- **Task to complete**:
Check every line of the data for the string "AQuery" and copy the ones that have it.

- **Material provided**:
########################################
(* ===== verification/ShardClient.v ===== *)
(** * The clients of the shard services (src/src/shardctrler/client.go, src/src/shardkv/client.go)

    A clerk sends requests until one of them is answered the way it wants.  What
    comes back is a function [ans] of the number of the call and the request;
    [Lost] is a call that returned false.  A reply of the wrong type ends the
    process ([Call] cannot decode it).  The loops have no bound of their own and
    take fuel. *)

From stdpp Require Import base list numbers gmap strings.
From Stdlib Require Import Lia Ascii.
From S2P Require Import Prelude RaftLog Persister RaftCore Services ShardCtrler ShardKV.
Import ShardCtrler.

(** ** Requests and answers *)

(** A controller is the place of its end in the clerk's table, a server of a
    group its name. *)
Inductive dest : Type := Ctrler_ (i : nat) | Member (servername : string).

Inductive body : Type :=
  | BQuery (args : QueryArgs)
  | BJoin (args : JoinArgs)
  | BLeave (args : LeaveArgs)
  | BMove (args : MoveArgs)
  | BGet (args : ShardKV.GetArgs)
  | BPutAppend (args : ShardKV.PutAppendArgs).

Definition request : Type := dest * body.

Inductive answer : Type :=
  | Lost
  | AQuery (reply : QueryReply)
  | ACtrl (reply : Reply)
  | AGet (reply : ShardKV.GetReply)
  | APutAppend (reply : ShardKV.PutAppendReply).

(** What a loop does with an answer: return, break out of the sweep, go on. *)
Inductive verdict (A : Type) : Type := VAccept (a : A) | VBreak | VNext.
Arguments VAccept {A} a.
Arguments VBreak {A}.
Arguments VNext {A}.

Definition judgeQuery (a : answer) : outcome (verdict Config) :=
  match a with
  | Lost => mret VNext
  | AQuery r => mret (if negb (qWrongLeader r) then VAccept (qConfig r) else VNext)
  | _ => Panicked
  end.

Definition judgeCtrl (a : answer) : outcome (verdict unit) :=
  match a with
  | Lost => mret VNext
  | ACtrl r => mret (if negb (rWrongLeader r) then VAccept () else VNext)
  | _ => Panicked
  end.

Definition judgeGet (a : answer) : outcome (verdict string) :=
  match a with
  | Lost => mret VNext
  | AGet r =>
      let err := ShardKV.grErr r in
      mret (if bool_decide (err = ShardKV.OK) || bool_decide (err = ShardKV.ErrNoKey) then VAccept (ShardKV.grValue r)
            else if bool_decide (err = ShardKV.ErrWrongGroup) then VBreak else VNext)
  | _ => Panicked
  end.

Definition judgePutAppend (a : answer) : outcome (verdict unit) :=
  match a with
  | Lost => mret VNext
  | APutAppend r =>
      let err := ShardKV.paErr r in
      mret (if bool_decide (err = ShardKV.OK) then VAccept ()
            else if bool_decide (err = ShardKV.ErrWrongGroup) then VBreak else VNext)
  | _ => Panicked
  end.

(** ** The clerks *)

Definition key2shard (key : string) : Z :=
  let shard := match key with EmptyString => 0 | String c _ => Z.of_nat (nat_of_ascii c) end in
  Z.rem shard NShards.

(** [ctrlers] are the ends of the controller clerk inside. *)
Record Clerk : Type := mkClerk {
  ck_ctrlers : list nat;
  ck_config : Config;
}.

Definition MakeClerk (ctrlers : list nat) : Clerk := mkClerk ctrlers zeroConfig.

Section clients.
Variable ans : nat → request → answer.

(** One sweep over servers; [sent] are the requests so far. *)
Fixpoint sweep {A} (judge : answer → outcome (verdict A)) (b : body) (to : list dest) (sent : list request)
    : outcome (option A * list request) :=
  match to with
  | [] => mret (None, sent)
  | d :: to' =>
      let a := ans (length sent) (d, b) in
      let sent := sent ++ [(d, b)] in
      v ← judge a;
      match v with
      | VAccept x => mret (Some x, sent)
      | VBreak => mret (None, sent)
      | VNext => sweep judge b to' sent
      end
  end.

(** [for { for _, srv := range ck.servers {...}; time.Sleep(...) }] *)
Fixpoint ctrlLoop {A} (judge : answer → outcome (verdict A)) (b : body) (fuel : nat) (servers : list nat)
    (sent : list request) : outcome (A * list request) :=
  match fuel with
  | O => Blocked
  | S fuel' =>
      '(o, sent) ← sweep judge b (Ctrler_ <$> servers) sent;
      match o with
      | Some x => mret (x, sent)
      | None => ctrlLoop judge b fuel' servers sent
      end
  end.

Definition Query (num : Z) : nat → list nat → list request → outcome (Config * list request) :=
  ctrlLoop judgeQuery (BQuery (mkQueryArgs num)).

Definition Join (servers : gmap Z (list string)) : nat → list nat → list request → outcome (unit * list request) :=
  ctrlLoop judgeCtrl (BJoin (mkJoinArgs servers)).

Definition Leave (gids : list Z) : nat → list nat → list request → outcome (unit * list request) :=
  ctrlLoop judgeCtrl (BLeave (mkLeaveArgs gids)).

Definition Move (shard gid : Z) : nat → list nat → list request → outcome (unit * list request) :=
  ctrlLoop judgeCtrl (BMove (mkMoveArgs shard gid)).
########################################
- **The completed task**:
  | AQuery (reply : QueryReply)
  | AQuery r => mret (if negb (qWrongLeader r) then VAccept (qConfig r) else VNext)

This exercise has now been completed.